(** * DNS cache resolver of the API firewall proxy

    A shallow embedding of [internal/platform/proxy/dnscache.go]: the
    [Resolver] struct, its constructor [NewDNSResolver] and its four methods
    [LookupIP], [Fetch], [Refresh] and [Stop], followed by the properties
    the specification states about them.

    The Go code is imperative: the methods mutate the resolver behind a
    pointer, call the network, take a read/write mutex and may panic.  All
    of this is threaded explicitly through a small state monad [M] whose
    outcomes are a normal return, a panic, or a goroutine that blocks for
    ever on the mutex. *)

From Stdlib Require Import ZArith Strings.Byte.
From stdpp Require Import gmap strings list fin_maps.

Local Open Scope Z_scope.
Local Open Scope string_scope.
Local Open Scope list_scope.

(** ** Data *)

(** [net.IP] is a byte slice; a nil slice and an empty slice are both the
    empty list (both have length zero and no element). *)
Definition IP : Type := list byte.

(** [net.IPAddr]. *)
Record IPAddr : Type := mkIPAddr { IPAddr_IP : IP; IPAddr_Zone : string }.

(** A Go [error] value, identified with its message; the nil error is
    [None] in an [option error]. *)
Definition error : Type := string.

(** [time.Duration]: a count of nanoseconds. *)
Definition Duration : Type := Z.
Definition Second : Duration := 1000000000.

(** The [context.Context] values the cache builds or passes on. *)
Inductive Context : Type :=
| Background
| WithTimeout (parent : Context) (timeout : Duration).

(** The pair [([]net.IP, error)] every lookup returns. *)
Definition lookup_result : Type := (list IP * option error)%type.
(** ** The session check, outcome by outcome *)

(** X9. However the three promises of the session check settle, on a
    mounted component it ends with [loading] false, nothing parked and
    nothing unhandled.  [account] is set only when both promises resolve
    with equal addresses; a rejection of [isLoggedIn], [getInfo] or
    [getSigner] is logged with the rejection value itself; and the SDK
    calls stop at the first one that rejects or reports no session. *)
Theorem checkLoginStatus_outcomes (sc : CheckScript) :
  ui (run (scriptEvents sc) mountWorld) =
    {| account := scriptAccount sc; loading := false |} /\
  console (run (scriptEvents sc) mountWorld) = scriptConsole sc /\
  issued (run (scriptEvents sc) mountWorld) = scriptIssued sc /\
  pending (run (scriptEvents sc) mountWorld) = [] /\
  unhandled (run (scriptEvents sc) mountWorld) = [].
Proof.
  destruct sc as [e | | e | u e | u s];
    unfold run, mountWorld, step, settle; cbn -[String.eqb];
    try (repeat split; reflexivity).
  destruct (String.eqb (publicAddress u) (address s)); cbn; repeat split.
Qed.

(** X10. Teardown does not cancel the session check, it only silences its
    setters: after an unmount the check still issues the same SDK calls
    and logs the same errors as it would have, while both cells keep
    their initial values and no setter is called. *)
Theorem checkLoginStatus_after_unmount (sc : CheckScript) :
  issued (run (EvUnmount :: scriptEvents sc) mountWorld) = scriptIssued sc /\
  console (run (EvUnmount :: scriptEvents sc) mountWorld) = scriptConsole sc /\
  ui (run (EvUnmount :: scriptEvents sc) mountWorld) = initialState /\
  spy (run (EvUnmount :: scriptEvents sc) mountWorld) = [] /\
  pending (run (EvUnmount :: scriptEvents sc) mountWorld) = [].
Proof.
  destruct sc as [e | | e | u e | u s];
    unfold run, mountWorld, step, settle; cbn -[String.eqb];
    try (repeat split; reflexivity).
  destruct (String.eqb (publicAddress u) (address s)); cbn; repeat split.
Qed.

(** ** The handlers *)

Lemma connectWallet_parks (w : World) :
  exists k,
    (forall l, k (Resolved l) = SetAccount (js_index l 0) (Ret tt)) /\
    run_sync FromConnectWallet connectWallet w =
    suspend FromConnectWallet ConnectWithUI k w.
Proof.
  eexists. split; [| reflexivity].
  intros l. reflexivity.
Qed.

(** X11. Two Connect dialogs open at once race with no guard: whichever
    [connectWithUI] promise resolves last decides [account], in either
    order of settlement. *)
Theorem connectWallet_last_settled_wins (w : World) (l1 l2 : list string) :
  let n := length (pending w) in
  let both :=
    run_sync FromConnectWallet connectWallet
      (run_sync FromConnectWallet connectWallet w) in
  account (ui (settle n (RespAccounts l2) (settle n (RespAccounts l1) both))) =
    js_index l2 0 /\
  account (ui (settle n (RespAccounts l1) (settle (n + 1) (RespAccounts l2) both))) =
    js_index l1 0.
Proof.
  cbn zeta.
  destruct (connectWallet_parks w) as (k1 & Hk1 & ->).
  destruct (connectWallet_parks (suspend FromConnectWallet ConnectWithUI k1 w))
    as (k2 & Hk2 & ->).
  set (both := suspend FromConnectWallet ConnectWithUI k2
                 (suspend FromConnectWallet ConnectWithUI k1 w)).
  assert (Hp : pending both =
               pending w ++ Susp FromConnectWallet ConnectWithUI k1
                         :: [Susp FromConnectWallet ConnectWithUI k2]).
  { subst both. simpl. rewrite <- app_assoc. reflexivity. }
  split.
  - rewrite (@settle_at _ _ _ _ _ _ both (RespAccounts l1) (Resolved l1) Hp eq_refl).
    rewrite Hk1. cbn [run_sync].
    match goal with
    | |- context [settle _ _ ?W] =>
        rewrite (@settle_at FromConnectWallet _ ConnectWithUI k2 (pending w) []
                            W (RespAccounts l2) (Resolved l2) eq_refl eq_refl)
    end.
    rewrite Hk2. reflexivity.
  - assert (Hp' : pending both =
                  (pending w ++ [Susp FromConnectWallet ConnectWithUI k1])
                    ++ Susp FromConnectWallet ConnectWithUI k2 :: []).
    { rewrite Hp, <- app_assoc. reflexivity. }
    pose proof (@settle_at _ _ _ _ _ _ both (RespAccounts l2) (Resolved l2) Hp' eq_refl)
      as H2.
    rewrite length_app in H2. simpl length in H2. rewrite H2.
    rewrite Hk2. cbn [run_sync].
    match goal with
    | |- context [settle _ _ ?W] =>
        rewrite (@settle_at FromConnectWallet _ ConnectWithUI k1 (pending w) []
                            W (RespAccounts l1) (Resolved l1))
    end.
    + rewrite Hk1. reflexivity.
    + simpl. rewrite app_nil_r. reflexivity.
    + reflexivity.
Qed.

● **Aim of the task**
Repeat exactly the lines of the listing above, from the one with "empty list (both" down to the one with "Definition Duration : Type := Z."; both of those lines belong in the range.

● **Reply to the task**
    empty list (both have length zero and no element). *)
Definition IP : Type := list byte.

(** [net.IPAddr]. *)
Record IPAddr : Type := mkIPAddr { IPAddr_IP : IP; IPAddr_Zone : string }.

(** A Go [error] value, identified with its message; the nil error is
    [None] in an [option error]. *)
Definition error : Type := string.

(** [time.Duration]: a count of nanoseconds. *)
Definition Duration : Type := Z.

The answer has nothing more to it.